Bad News, Bad News Everywhere
The IMF’s Market Update to its semiannual Global Financial Stability Report shot stocks down and gave a boost to bonds yesterday. What was the big fuss? Basically this:
- Subprime-related losses appear to be pretty much known and accounted for, but there are signs that the default problem is seeping into other credit areas.
- What’s worse, the housing market bugbear [which is putting spenders in negative equity], doesn’t look like it’s going to end anytime soon. We do see other economies’ housing markets looking grimmer, though.
- Bank balance sheets are still lame – capital raised is not yet enough to cover writedowns and losses. Meanwhile, lending rates remain elevated as banks deleverage and scramble to raise more capital.
- Tightening credit conditions are slowing credit growth, while inflation is making it harder for policymakers to help support financial market stability. On the brighter side, investment-grade bonds are doing decently, but high-yield and structured products are effectively no-gos.
- Emerging markets (EMs) are holding their own… so far. Inflation is rearing its ugly head, and investors are getting cautious. EM risk premia are marching right back to their… March… levels, and equities have not been doing so hot.
- How now, policy response? So far so good, but we need more focus if we’re going to get though this. Motherhood motherhood motherhood…
In other, beefy and supporting news, ECRI’s WLI annualized growth rate has fallen to a ten-week low. The US FIG and LHPI are still in negative territory too. Since these are LEADING indexes (which signal turning points several months in advance if they’re good ones, and I think they are), we can probably say by these accounts that there is, indeed, no light at the end of the tunnel yet.
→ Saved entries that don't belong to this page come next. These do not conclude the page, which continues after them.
(** [_unb64]; [maximum] is 8 MiB where the source omits it *)
Definition DEFAULT_MAXIMUM : Z := 8 * 1024 * 1024.
Definition _unb64 (value : pyval) (name : string) (maximum : Z) : res string :=
  match value with
  | VStr s =>
      raise (EvidenceError (name +:+ " is invalid")) when (maximum * 2 <? py_len s);;
      match Base64.decode s with
      | None => evidence_error (name +:+ " is not canonical base64")
      | Some decoded =>
          raise (EvidenceError (name +:+ " exceeds its byte limit")) when
            (maximum <? Z.of_nat (String.length decoded));;
          Ok decoded
      end
  | _ => evidence_error (name +:+ " is invalid")
  end.

(** HPKE's inner fuel never runs out ([Hpke.schedule_ok]). *)
Definition returned {A} (x : option (res A)) : res A :=
  match x with Some r => r | None => Err (HpkeError "HKDF did not return") end.

(** ** Sealing *)
Section sealer.
Context `{Primitives} `{Sodium}.

Record GuestEvidenceSealer := mk_sealer {
  job_id : string;
  target_hash : string;
  road_frozen_hash : string;
  quarantine_key_id : string;
  max_evidence_bytes : Z;
  cek : string;
  hpke_info : string;
  hpke_aad : string;
  enc : string;
  wrapped_cek : string;
  stream : PushStream;
  chunks : list EncryptedChunk;
  previous_ciphertext_hash : string;
  plaintext_bytes : Z;
  ciphertext_bytes : Z;
  sealed : bool;   (** [_finalized] *)
}.

Definition info_doc (job target frozen : string) : pyval :=
  VDict [("profile", VStr "agent-probe/v0"); ("job_id", VStr job); ("target_hash", VStr target);
         ("road_frozen_hash", VStr frozen); ("purpose", VStr "guest-evidence-key-wrap")].
Definition key_doc (key_id : string) : pyval :=
  VDict [("key_id", VStr key_id); ("suite_id", VStr SUITE_ID)].

(** [__post_init__], with the three random values it draws *)
Definition new_sealer (key ephemeral rnd : string) (job target frozen public_key key_id : string)
    (maximum : Z) : res GuestEvidenceSealer :=
  let* info := canonical_bytes (info_doc job target frozen) in
  let* aad := canonical_bytes (key_doc key_id) in
  let* box := returned (Hpke.seal_base public_key key info aad ephemeral) in
  let* s := new_stream rnd key in
  Ok (mk_sealer job target frozen key_id maximum key info aad (Hpke.enc box) (Hpke.ciphertext box)
        s [] ZERO_HASH 0 0 false).

(** The associated data of one chunk. *)
Definition chunk_doc (job target frozen : string) (seq : Z) (previous record_type : string)
    (is_final : bool) : pyval :=
  VDict [("profile", VStr "agent-probe/v0"); ("job_id", VStr job); ("target_hash", VStr target);
         ("road_frozen_hash", VStr frozen); ("stream_id", VStr "guest-transcript");
         ("sequence", VInt seq); ("previous_ciphertext_hash", VStr previous);
         ("record_type", VStr record_type); ("final", VBool is_final)].

(** The sealer with its stream replaced. *)
Definition set_stream (g : GuestEvidenceSealer) (s : PushStream) : GuestEvidenceSealer :=
  mk_sealer (job_id g) (target_hash g) (road_frozen_hash g) (quarantine_key_id g)
    (max_evidence_bytes g) (cek g) (hpke_info g) (hpke_aad g) (enc g) (wrapped_cek g) s (chunks g)
    (previous_ciphertext_hash g) (plaintext_bytes g) (ciphertext_bytes g) (sealed g).

(** [append]: the state afterwards and the result.  The stream has advanced
    when the budget test fails. *)
Definition append (g : GuestEvidenceSealer) (record_type payload : string) (is_final : bool)
    : GuestEvidenceSealer * res unit :=
  if sealed g then (g, evidence_error "evidence stream is finalized")
  else if negb (in_range 1 64 (py_len record_type)) then (g, evidence_error "record type is invalid")
  else
    match canonical_bytes (chunk_doc (job_id g) (target_hash g) (road_frozen_hash g)
             (Z.of_nat (length (chunks g))) (previous_ciphertext_hash g) record_type is_final) with
    | Err e => (g, Err e)
    | Ok aad =>
        match push (stream g) payload aad is_final with
        | Err e => (g, Err e)
        | Ok (s, chunk) =>
            let projected := ciphertext_bytes g + Z.of_nat (String.length (ciphertext chunk)) in
            if max_evidence_bytes g <? projected
            then (set_stream g s, evidence_error "encrypted evidence budget exceeded")
            else
              (mk_sealer (job_id g) (target_hash g) (road_frozen_hash g) (quarantine_key_id g)
                 (max_evidence_bytes g) (if is_final then Hpke.zeros (String.length (cek g)) else cek g)
                 (hpke_info g) (hpke_aad g) (enc g) (wrapped_cek g) s (chunks g ++ [chunk])
                 (hexdigest (ciphertext chunk))
                 (plaintext_bytes g + Z.of_nat (String.length payload)) projected
                 (if is_final then true else sealed g), Ok tt)
        end
    end.

Definition chunk_record (c : EncryptedChunk) : pyval :=
  VDict [("sequence", VInt (sequence c)); ("aad_b64", _b64 (aad c));
         ("ciphertext_b64", _b64 (ciphertext c));
         ("ciphertext_sha256", VStr (hexdigest (ciphertext c))); ("final", VBool (final c))].

Definition root_doc (header : string) (hashes : list string) : pyval :=
  VDict [("stream_header_sha256", VStr (hexdigest header)); ("chunks", VList (map VStr hashes))].

(** The bundle of a sealer, the second half of [finalize]. *)
Definition bundle_of (g : GuestEvidenceSealer) : res pyval :=
  let* root := sha256_hex (root_doc (header (stream g)) (map (fun c => hexdigest (ciphertext c)) (chunks g))) in
  let manifest := VDict
    [("manifest_version", VStr "cindermote.guest-evidence/v1"); ("job_id", VStr (job_id g));
     ("target_hash", VStr (target_hash g)); ("road_frozen_hash", VStr (road_frozen_hash g));
     ("suite_id", VStr SUITE_ID); ("quarantine_key_id", VStr (quarantine_key_id g));
     ("guest_evidence_root", VStr root);
     ("complete", VBool (match last (chunks g) with Some c => final c | None => false end));
     ("sequence_gaps", VInt 0); ("total_plaintext_bytes", VInt (plaintext_bytes g));
     ("total_ciphertext_bytes", VInt (ciphertext_bytes g));
     ("chunk_count", VInt (Z.of_nat (length (chunks g))))] in
  Ok (VDict
    [("bundle_version", VStr "cindermote.guest-evidence-bundle/v1"); ("manifest", manifest);
     ("hpke", VDict [("enc_b64", _b64 (enc g)); ("wrapped_cek_b64", _b64 (wrapped_cek g));
                     ("info_b64", _b64 (hpke_info g)); ("aad_b64", _b64 (hpke_aad g))]);
     ("secretstream_header_b64", _b64 (header (stream g)));
     ("chunks", VList (map chunk_record (chunks g)))]).

Definition finalize (g : GuestEvidenceSealer) : GuestEvidenceSealer * res pyval :=
  if sealed g then (g, bundle_of g)
  else
    match append g "guest_halt" "" true with
    | (g', Ok _) => (g', bundle_of g')
    | (g', Err e) => (g', Err e)
    end.

End sealer.

(** ** Validation *)

Definition UTF8_BOM : string :=
  String (ascii_of 239) (String (ascii_of 187) (String (ascii_of 191) "")).

(** Text [json.loads] reads as UTF-8: no other byte-order mark, no NUL at the start. *)
Definition reads_as_utf8 (b : string) : bool :=
  negb (startswith (String (ascii_of 255) (String (ascii_of 254) "")) b) &&
  negb (startswith (String (ascii_of 254) (String (ascii_of 255) "")) b) &&
  negb (str_exists (fun c => byte_of c =? 0) (String.substring 0 4 b)).

(** Well-formed UTF-8 with surrogates allowed: [due] continuation bytes are
    still expected, the next one between [lo] and [hi]. *)
Fixpoint utf8_ok (due : nat) (lo hi : Z) (b : string) : bool :=
  match b with
  | EmptyString => (due =? 0)%nat
  | String c r =>
      let x := byte_of c in
      match due with
      | S n => in_range lo hi x && utf8_ok n 128 191 r
      | O => if x <? 128 then utf8_ok 0 128 191 r
             else if in_range 194 223 x then utf8_ok 1 128 191 r
             else if in_range 224 239 x then utf8_ok 2 (if x =? 224 then 160 else 128) 191 r
             else if in_range 240 244 x
             then utf8_ok 3 (if x =? 240 then 144 else 128) (if x =? 244 then 143 else 191) r
             else false
      end
  end.

Section validate.
(** The value of a JSON number with a fraction or an exponent. *)
Variable parse_float : string -> pyfloat.

(** [json.loads(b)] inside [except (UnicodeDecodeError, ValueError)]; a UTF-8
    byte-order mark is skipped.  A text in UTF-16 or UTF-32 is refused here,
    where the source refuses it at the comparison with the canonical bytes that
    follows every call. *)
Definition loads_bytes (b : string) : option pyval :=
  let text := if startswith UTF8_BOM b then String.substring 3 (String.length b - 3) b else b in
  if reads_as_utf8 b && utf8_ok 0 128 191 text
  then match loads parse_float text with Ok v => Some v | Err _ => None end
  else None.

Definition MANIFEST_KEYS : list string :=
  ["manifest_version"; "job_id"; "target_hash"; "road_frozen_hash"; "suite_id";
   "quarantine_key_id"; "guest_evidence_root"; "complete"; "sequence_gaps";
   "total_plaintext_bytes"; "total_ciphertext_bytes"; "chunk_count"].

(** [for name in names: value = manifest[name]; if bad(value): raise] *)
Fixpoint each_field (bad : pyval -> bool) (manifest : pyval) (names : list string) : res unit :=
  match names with
  | [] => Ok tt
  | name :: r =>
      let* value := sub manifest name in
      raise (EvidenceError ("manifest " +:+ name +:+ " is invalid")) when bad value;;
      each_field bad manifest r
  end.

Definition bad_digest (v : pyval) : bool :=
  match v with VStr s => negb (hex_string 64 s) | _ => true end.
Definition bad_count (v : pyval) : bool := match v with VInt z => z <? 0 | _ => true end.

Definition bad_job_id (v : pyval) : bool :=
  match v with VStr s => negb (startswith "job-" s) | _ => true end.

(** The checks on the manifest. *)
Definition check_manifest (manifest : pyval) (maximum : Z) : res unit :=
  raise (EvidenceError "evidence manifest shape changed") when
    negb (dict_shape manifest MANIFEST_KEYS);;
  let* version := sub manifest "manifest_version" in
  let* suite := sub manifest "suite_id" in
  raise (EvidenceError "evidence manifest suite mismatch") when
    (negb (py_eq version (VStr "cindermote.guest-evidence/v1")) || negb (py_eq suite (VStr SUITE_ID)));;
  let* _ := each_field bad_digest manifest ["target_hash"; "road_frozen_hash"; "guest_evidence_root"] in
  let* job := sub manifest "job_id" in
  raise (EvidenceError "manifest job id is invalid") when bad_job_id job;;
  let* key_id := sub manifest "quarantine_key_id" in
  raise (EvidenceError "manifest key id is invalid") when negb (str_len_in 16 64 key_id);;
  let* complete := sub manifest "complete" in
  let* gaps := sub manifest "sequence_gaps" in
  raise (EvidenceError "evidence manifest is incomplete") when
    (negb (is_true complete) || negb (py_eq gaps (VInt 0)));;
  let* _ := each_field bad_count manifest
              ["total_plaintext_bytes"; "total_ciphertext_bytes"; "chunk_count"] in
  let* plaintext := sub manifest "total_plaintext_bytes" in
  raise (EvidenceError "plaintext evidence accounting exceeds budget") when
    (maximum <? int_of plaintext);;
  Ok tt.

(** [value != expected or canonical_bytes(value) != raw] *)
Definition binding_differs (value expected : pyval) (raw : string) : res bool :=
  negb (py_eq value expected) or'
  (let* b := canonical_bytes value in Ok (negb (String.eqb b raw))).

(** The checks on the wrapped key. *)
Definition check_hpke (hpke manifest : pyval) : res unit :=
  raise (EvidenceError "HPKE envelope shape changed") when
    negb (dict_shape hpke ["enc_b64"; "wrapped_cek_b64"; "info_b64"; "aad_b64"]);;
  let* enc_b64 := sub hpke "enc_b64" in
  let* enc := _unb64 enc_b64 "enc" 64 in
  let* wrapped_b64 := sub hpke "wrapped_cek_b64" in
  let* wrapped := _unb64 wrapped_b64 "wrapped CEK" 256 in
  let* info_b64 := sub hpke "info_b64" in
  let* info := _unb64 info_b64 "HPKE info" (16 * 1024) in
  let* aad_b64 := sub hpke "aad_b64" in
  let* hpke_aad := _unb64 aad_b64 "HPKE aad" (16 * 1024) in
  raise (EvidenceError "HPKE key-wrap lengths are invalid") when
    (negb (String.length enc =? 32)%nat || negb (String.length wrapped =? 48)%nat);;
  match loads_bytes info, loads_bytes hpke_aad with
  | Some info_value, Some aad_value =>
      let* job := sub manifest "job_id" in
      let* target := sub manifest "target_hash" in
      let* frozen := sub manifest "road_frozen_hash" in
      let* key_id := sub manifest "quarantine_key_id" in
      let expected_info := VDict
        [("profile", VStr "agent-probe/v0"); ("job_id", job); ("target_hash", target);
         ("road_frozen_hash", frozen); ("purpose", VStr "guest-evidence-key-wrap")] in
      let expected_aad := VDict [("key_id", key_id); ("suite_id", VStr SUITE_ID)] in
      raise (EvidenceError "HPKE info binding is invalid") when
        binding_differs info_value expected_info info;;
      raise (EvidenceError "HPKE AAD binding is invalid") when
        binding_differs aad_value expected_aad hpke_aad;;
      Ok tt
  | _, _ => evidence_error "HPKE metadata is malformed"
  end.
Our Corporate Culture: What Da EFF
I was thinking of writing a strongly worded letter to the management of, let’s call it Company X, about the way they manage.
—
Dear Management of Company X,
How DARE you accept rock-bottom prices for jobs so you can cost-cut in all the wrong places, overload and whip your overworked and underpaid staff into finishing something in ## hours (like you promised your clients), and make it look like working double shifts of 14-16 hours a day with no decent working tools with which to… work… (never mind enough experienced manpower) is NORMAL. This is unacceptable.
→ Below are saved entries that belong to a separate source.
(** The proposals among the lines, up to the first line that is none. *)
Fixpoint proposals_in (nonce : string) (inputs : list input) : list pyval :=
  match inputs with
  | Line raw _ :: rest =>
      match bound_frame parse_float nonce raw with
      | Ok frame =>
          if py_eq (frame_type frame) (VStr "proposal")
          then match framed_proposal frame with Ok p => p :: proposals_in nonce rest | Err _ => [] end
          else []
      | Err _ => []
      end
  | _ => []
  end.

(** What the loop does with its proposals [ps]: it answers all of them with the
    decisions of the broker's session, or raises at one, which the broker refused to
    evaluate or whose decision could not be sent. *)
Definition answered (nonce : string) (b b' : Broker.broker) (ps : list pyval) (inputs : list input) (sent : list string) (r : res pyval) : Prop :=
  exists n oks, b' = fst (Broker.session b (take n ps)) /\ sent = map (fun d => line (encode (response nonce d))) oks /\
    (n = length ps /\ snd (Broker.session b ps) = map Ok oks \/
     exists e, r = Err e /\ n = S (length oks) /\
       (snd (Broker.session b (take n ps)) = map Ok oks ++ [Err e] \/
        exists d raw, snd (Broker.session b (take n ps)) = map Ok oks ++ [Ok d] /\ inputs !! length oks = Some (Line raw (Some e)))).

Lemma evaluate_encodable nonce b p b' d : has_surrogate nonce = false -> Broker.evaluate b p = (b', Ok d) -> in_domain (response nonce d) = true.
Proof.
  intros Hn. unfold Broker.evaluate. destruct (Broker.check_proposal p) as [[[[s a] c] h]|]; [|done].
  destruct (Broker.evaluate_locked_verdict b s a c h) as (d0 & b1 & Hv & ->). unfold Broker.finish, Broker._event.
  destruct (sha256_hex _) as [x|] eqn:Ex; [|done]. cbn. intros [= _ <-]. apply sha256_hex_ok in Ex as [Hd _].
  assert (Hs : Broker.d_sequence d0 = s) by by destruct Hv. unfold Broker.event_body in Hd. cbn [in_domain forallb fst snd] in Hd.
  unfold response, Broker.to_dict. cbn [in_domain forallb fst snd app dict_of]. rewrite Hs, Hn.
  repeat (apply andb_true_iff in Hd as [? Hd]). repeat match goal with Hx : _ && _ = true |- _ => apply andb_true_iff in Hx as [_ Hx]; rewrite Hx end. done.
Qed.

Lemma session_cons b p ps : Broker.session b (p :: ps) =
  (fst (Broker.session (fst (Broker.evaluate b p)) ps), snd (Broker.evaluate b p) :: snd (Broker.session (fst (Broker.evaluate b p)) ps)).
Proof. cbn [Broker.session]. destruct (Broker.evaluate b p) as [b1 d]. cbn. by destruct (Broker.session b1 ps). Qed.

Lemma control_loop_answers manifest hash nonce b inputs b' sent r : has_surrogate nonce = false ->
  control_loop parse_float manifest hash nonce b inputs = (b', sent, r) -> answered nonce b b' (proposals_in nonce inputs) inputs sent r.
Proof.
  intros Hn. revert b b' sent r. induction inputs as [|[raw broken|e] inputs IH]; intros b b' sent r Hl;
    [injection Hl as <- <- _; exists 0%nat, []; eauto| |injection Hl as <- <- _; exists 0%nat, []; eauto].
  destruct (control_turn manifest hash nonce b raw broken) as [r0 _ He Hp|frame p b1 d e Hf Ht Hp Ev Es He|frame p b1 d Hf Ht Hp Ev Hd He]; rewrite He in Hl.
  - injection Hl as <- <- _. assert (proposals_in nonce (Line raw broken :: inputs) = []) as ->; [|exists 0%nat, []; eauto].
    cbn [proposals_in]. destruct (bound_frame _ _ _) as [frame|]; [|done]. destruct (py_eq _ _) eqn:E1; [|done].
    destruct (framed_proposal frame) as [p|] eqn:E2; [|done]. by destruct (Hp frame p).
  - injection Hl as <- <- <-. cbn [proposals_in]. rewrite Hf, Ht, Hp. exists 1%nat, []. cbn [take]. rewrite take_0, !session_cons, Ev. cbn [fst snd Broker.session app].
    split; [done|]. split; [done|]. right. exists e. split; [done|]. split; [done|]. destruct d as [d|e']; [|left; by injection Es as ->].
    right. exists d, raw. split; [done|]. cbn [mbind res_bind] in Es. unfold send_decision in Es.
    rewrite (proj2 (canonical_bytes_ok _ _) (conj (evaluate_encodable _ _ _ _ _ Hn Ev) eq_refl)) in Es. cbn in Es. destruct broken; [|done]. by injection Es as ->.
  - destruct (control_loop parse_float manifest hash nonce b1 inputs) as [[b2 sent2] r2] eqn:El. injection Hl as <- <- <-.
    destruct (IH _ _ _ _ El) as (n & oks & -> & -> & Hc). cbn [proposals_in]. rewrite Hf, Ht, Hp.
    exists (S n), (d :: oks). cbn [take map length lookup list_lookup]. rewrite !session_cons, Ev. cbn [fst snd]. split; [done|]. split; [done|].
    destruct Hc as [[-> ->]|(e & -> & -> & Hc)]; [by left|]. right. exists e. split; [done|]. split; [done|].
    destruct Hc as [->|(d' & raw' & -> & Hi)]; [by left|]. right. by exists d', raw'.
Qed.

(** The loop is a session of the broker. *)
Lemma control_loop_session manifest hash nonce b inputs b' sent r :
  control_loop parse_float manifest hash nonce b inputs = (b', sent, r) -> exists ps, fst (Broker.session b ps) = b'.
Proof.
  revert b b' sent r. induction inputs as [|[raw broken|e] inputs IH]; intros b b' sent r Hl;
    [injection Hl as <- _ _; by exists []| |injection Hl as <- _ _; by exists []].
  destruct (control_turn manifest hash nonce b raw broken) as [r0 _ He _|frame p b1 d e _ _ _ Ev _ He|frame p b1 d _ _ _ Ev _ He]; rewrite He in Hl.
  - injection Hl as <- _ _. by exists [].
  - injection Hl as <- _ _. exists [p]. by rewrite session_cons, Ev.
  - destruct (control_loop parse_float manifest hash nonce b1 inputs) as [[b2 sent2] r2] eqn:El. injection Hl as <- _ _.
    destruct (IH _ _ _ _ El) as [ps Hps]. exists (p :: ps). by rewrite session_cons, Ev.
Qed.

(** When the loop returns a result, every decision it took is in the log. *)
Lemma control_loop_accounted manifest hash nonce b inputs b' sent v :
  control_loop parse_float manifest hash nonce b inputs = (b', sent, Ok v) ->
  Broker.accounted b -> Broker.accounted b'.
Proof.
  revert b b' sent. induction inputs as [|[raw broken|e] inputs IH]; intros b b' sent Hl Ha; try done.
  destruct (control_turn manifest hash nonce b raw broken) as [r0 _ He _|frame p b1 d e _ _ _ Ev _ He|frame p b1 d _ _ _ Ev _ He]; rewrite He in Hl; [by simplify_eq|done|].
  destruct (control_loop parse_float manifest hash nonce b1 inputs) as [[b2 sent2] r2] eqn:El. injection Hl as <- _ ->.
  eapply IH; [exact El|]. by eapply Broker.evaluate_accounted.
Qed.

(** What the loop guarantees of a result it returns. *)
Record bound_result (manifest : pyval) (hash nonce : string) (v : pyval) : Prop := {
  br_shape : dict_shape v RESULT_KEYS = true;
  br_nonce : sub v "nonce" = Ok (VStr nonce);
  br_hash : sub v "road_frozen_hash" = Ok (VStr hash);
  br_job : exists j j', sub manifest "job_id" = Ok j /\ sub v "job_id" = Ok j' /\ py_eq j' j = true;
  br_status : exists s, sub v "status_code" = Ok (VStr s) /\ mem s STATUS_CODES = true;
  br_metrics : exists m bounds, sub v "model_metrics" = Ok m /\ metric_bounds manifest = Ok bounds /\
    Forall (fun nb => exists z, sub m (fst nb) = Ok (VInt z) /\ 0 <= z <= snd nb) bounds;
  br_evidence : exists b, sub v "evidence_bundle" = Ok b /\
    (b = VNone \/ exists maximum em h, budget manifest "max_evidence_bytes" = Ok maximum /\
       Evidence.validate_bundle parse_float b maximum = Ok b /\ sub b "manifest" = Ok em /\
       get em "road_frozen_hash" = Ok h /\ h = VStr hash);
}.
I am even more enraged at how you take efficient, hard working people who do – and do well, judging by your clients’ feedback – what they have to do within a reasonable amount of time and try to bully them into “working” (slaving) longer hours for no apparent reason other than to see them there at “work” (the work camp). And, yes, to saddle them with more of what you promised your clients without stopping to think whether your “team” (slaves) could handle it in a sane and healthy manner. I am appalled at your behavior towards individuals who know the worth of maintaining a good work-life balance, who know better than to be exploited by their employers.
May you develop a boil the size of a quarter on your left or right posterior soft spot, all # of you.
…
—
Well, I was writing this, but in the middle of my revision, I realised that it wasn’t just the management’s fault.
The subservient employees are also at fault – the ones who allow this to happen, who think and believe that it’s the normal state of things, and (worst of all) who stigmatize the efficient individuals because they actually get their work done quite-nicely-thank-you-very-much and do it efficiently. The ones who stand up for their rights (I’m sure something is against the law here). Fine, let there be workaholics. The ones who love their jobs and throw themselves into it. Fine.
But for the ones who drag, bitterly, more than the weight they signed up for AND try to take other people down with them – may you folks also develop boils in the proportion and areas enumerated above.
Fine, you can throw the whole “at least they are providing jobs for us” argument at me, or “these people need to work longer hours because they want to and they need the money”, fine, do that. DO it, I dare you.
And in an oblique and nebulous response, I ask – what about dignity? Do we all have a price? Are we forever damned into an existence of slavery to a perverse corporate culture? Because the bottom line is this – It’s the culture, stupid. And I’m sure this is a widespread thing, like cancer, in our country and in others like ours.
How do we cure this?
Very carefully. We need better education. We need to start learning to love ourselves.